Any other playwright having dreamed up Yvonne, a matriarchal monster with an incestuous passion for Michael, her 22-year-old son, would have been content to leave it at that. But Cocteau ratchets up the stakes with a husband and sister of such unscrupulousness that the Parisian flat becomes a claustrophobic hothouse of duplicity.

So manipulative are this trio of pleasure seekers that even the conventional goodness of the younger generation is thrown into doubt. Is Michael a corrupted mummy's boy or love's young dream? Is Madeleine genuinely swayed by her love for both father and son, or a two-timing money grabber?

Such uncertainty keeps us gripped enough to forgive the overly explanatory passages of the play, produced here in the sparky 1994 version by Jeremy Sams. These characters are at once grotesque and credible, the more so in a brilliantly acted, late-60s production by Stewart Laing on a superb twin-level letter-box set of his own design.

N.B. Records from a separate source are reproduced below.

(** What a call may hand back: the gas given to the callee, which for calls
    that transfer value includes the stipend. *)
Definition temp_allow (e : EVM) (st : Stack) : Z := callGasTemp e.
Definition call_allow (e : EVM) (st : Stack) : Z :=
  callGasTemp e + match st !! 2%nat with Some v => if v =? 0 then 0 else CallStipend | None => 0 end.

Section Gas.
Context (env : Env) (p : Prop).

Lemma gas_frame_refl f : frame_ok p f -> gas_frame f f.
Proof. intros Hf. do 3 (split; [done|]). split; [apply Hf|]. done. Qed.

Lemma gas_post_err free allow f size e f' :
  gas_frame f f' -> gas_post free allow f size 0 (Some e) f'.
Proof. by split. Qed.

(** ** Rules for the combinators *)

Lemma post_safe_add gas x k f Q :
  is_u64 gas -> is_u64 x ->
  Q ((0, Some errGasUintOverflow), f) ->
  (is_u64 (gas + x) -> post p False (k (gas + x) f) Q) ->
  post p False (safe_add gas x k f) Q.
Proof.
  intros Hg Hx He Hk. unfold safe_add. rewrite SafeAdd_spec by done.
  destruct (Z.ltb_spec (gas + x) two64); [|done]. apply Hk. unfold is_u64 in *. lia.
Qed.

Lemma post_safe_mul gas x k f Q :
  is_u64 gas -> is_u64 x ->
  Q ((0, Some errGasUintOverflow), f) ->
  (is_u64 (gas * x) -> post p False (k (gas * x) f) Q) ->
  post p False (safe_mul gas x k f) Q.
Proof.
  intros Hg Hx He Hk. unfold safe_mul. rewrite SafeMul_spec by done.
  destruct (Z.ltb_spec (gas * x) two64); simpl; [|done].
  assert (is_u64 (gas * x)) by (unfold is_u64 in *; nia). rewrite u64_id by done. auto.
Qed.

Lemma Back_ok st n : stack_ok st -> Z.of_nat n < len st -> exists x, Back st n = Ok x /\ 0 <= x.
Proof.
  intros Hs Hn. unfold Back. destruct (lookup_lt_is_Some_2 st n) as [x Hx]; [unfold len in Hn; lia|].
  rewrite Hx. exists x. split; [done|]. by eapply (proj1 (Forall_lookup _ st) Hs).
Qed.

Lemma post_back {A} n (k : Z -> M A) f Q :
  stack_ok (f_stack f) -> Z.of_nat n < len (f_stack f) ->
  (forall x, Back (f_stack f) n = Ok x -> 0 <= x -> post p False (k x f) Q) ->
  post p False (mbindM (back n) k f) Q.
Proof.
  intros Hs Hn Hk. destruct (Back_ok _ _ Hs Hn) as (x & Hx & H0).
  unfold mbindM, back. rewrite Hx. cbn [rbind]. auto.
Qed.

Lemma post_back_u64 n k f Q :
  stack_ok (f_stack f) -> Z.of_nat n < len (f_stack f) ->
  Q ((0, Some errGasUintOverflow), f) ->
  (forall x, is_u64 x -> post p False (k x f) Q) ->
  post p False (with_back_u64 n k f) Q.
Proof.
  intros Hs Hn He Hk. unfold with_back_u64. apply post_back; [done..|]. intros x _ Hx.
  unfold bigUint64. destruct (64 <? BitLen x); [done|]. apply Hk. apply u64_range.
Qed.

(** After charging for memory, the frame differs in [lastGasCost] only. *)
Lemma post_with_memory size k f (Q : (Z * option vmerror) * frame -> Prop) :
  frame_ok p f -> (exists w, 0 <= w /\ size = 32 * w) ->
  (forall err f', gas_frame f f' -> Q ((0, Some err), f')) ->
  (forall gas m, is_u64 gas -> store m = store (f_mem f) -> mem_charged m size ->
    post p False (k gas (mkFrame (f_pc f) (f_evm f) (f_contract f) m (f_stack f))) Q) ->
  post p False (with_memory_gas size k f) Q.
Proof.
  intros Hf (w & Hw & ->) He Hk. unfold with_memory_gas, mbindM, gets. cbn [rbind].
  pose proof (memoryGasCost_spec (f_mem f) w (fo_mem _ _ Hf) Hw) as Hm.
  destruct (memoryGasCost (f_mem f) (32 * w)) as [[gas err] m]. destruct Hm as (H1 & H2 & H3).
  destruct err as [err|]; simpl.
  - apply He. do 3 (split; [done|]). split; [apply Hf|]. done.
  - destruct H3 as [H3 _]. by apply Hk.
Qed.

Lemma gas_frame_mem f m :
  frame_ok p f -> store m = store (f_mem f) ->
  gas_frame f (mkFrame (f_pc f) (f_evm f) (f_contract f) m (f_stack f)).
Proof. intros Hf Hm. do 3 (split; [done|]). split; [apply Hf|]. done. Qed.

(** ** The gas functions *)

Lemma gas_const_spec free pops g :
  1 <= g < two64 -> gas_spec p false free no_allow pops (fun _ => gas_ok g).
Proof.
  intros Hg f size Hf _ _ Hs. simpl. split; [by apply gas_frame_refl|]. intros _.
  rewrite (Hs eq_refl). split; [unfold is_u64; lia|]. unfold no_allow. split; [destruct free; lia|].
  apply mem_ok_charged, Hf.
Qed.

Lemma gas_zero_spec pops : gas_spec p false true no_allow pops (fun _ => gas_ok 0).
Proof.
  intros f size Hf _ _ Hs. simpl. split; [by apply gas_frame_refl|]. intros _.
  rewrite (Hs eq_refl). split; [by unfold is_u64, two64|]. unfold no_allow. split; [lia|].
  apply mem_ok_charged, Hf.
Qed.

Lemma gas_memory_spec pops : gas_spec p true true no_allow pops (fun size => with_memory_gas size gas_ok).
Proof.
  intros f size Hf _ Hw _. apply post_with_memory; [done..| |].
  - intros. by apply gas_post_err.
  - intros gas m H1 H2 H3. simpl. split; [by apply gas_frame_mem|]. intros _.
    unfold no_allow, is_u64 in *. split; [done|]. split; [lia|done].
Qed.

Lemma gas_mem_plus_spec free pops base :
  1 <= base < two64 -> gas_spec p true free no_allow pops (gas_mem_plus base).
Proof.
  intros Hb f size Hf _ Hw _. apply post_with_memory; [done..| |].
  { intros. by apply gas_post_err. }
  intros gas m H1 H2 H3. apply post_safe_add; [done|unfold is_u64; lia| |].
  { apply gas_post_err. by apply gas_frame_mem. }
  intros Hs. simpl. split; [by apply gas_frame_mem|]. intros _. unfold no_allow, is_u64 in *.
  split; [done|]. split; [destruct free; lia|done].
Qed.

Lemma toWordSize_u64 x : is_u64 x -> is_u64 (toWordSize x).
Proof.
  unfold is_u64, toWordSize, MaxUint64. intros H.
  destruct (Z.ltb_spec (two64 - 1 - 31) x); [done|].
  pose proof (Z.div_pos (x + 31) 32). pose proof (Z.div_le_upper_bound (x + 31) 32 (x + 31)). lia.
Qed.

As Yvonne, Ann Louise Ross gives a great show of volatility, switching by the line from frisky to hectoring to narcissistic. She is matched in spiritedness by Kevin Lennon's Michael, and in deviousness by Irene Macdougall's passive-aggressive sister and John Buick's adulterous husband. It is hard to decide whether Emily Winter's earnest young lover is an innocent party or this frightening family's natural heir.

Laing captures the conflict between primal passions and polite exteriors by tempering the actors' restless energy with a painterly awareness of space. Melodrama rarely looked so good.

· Until June 21. Box office: 01382 223530.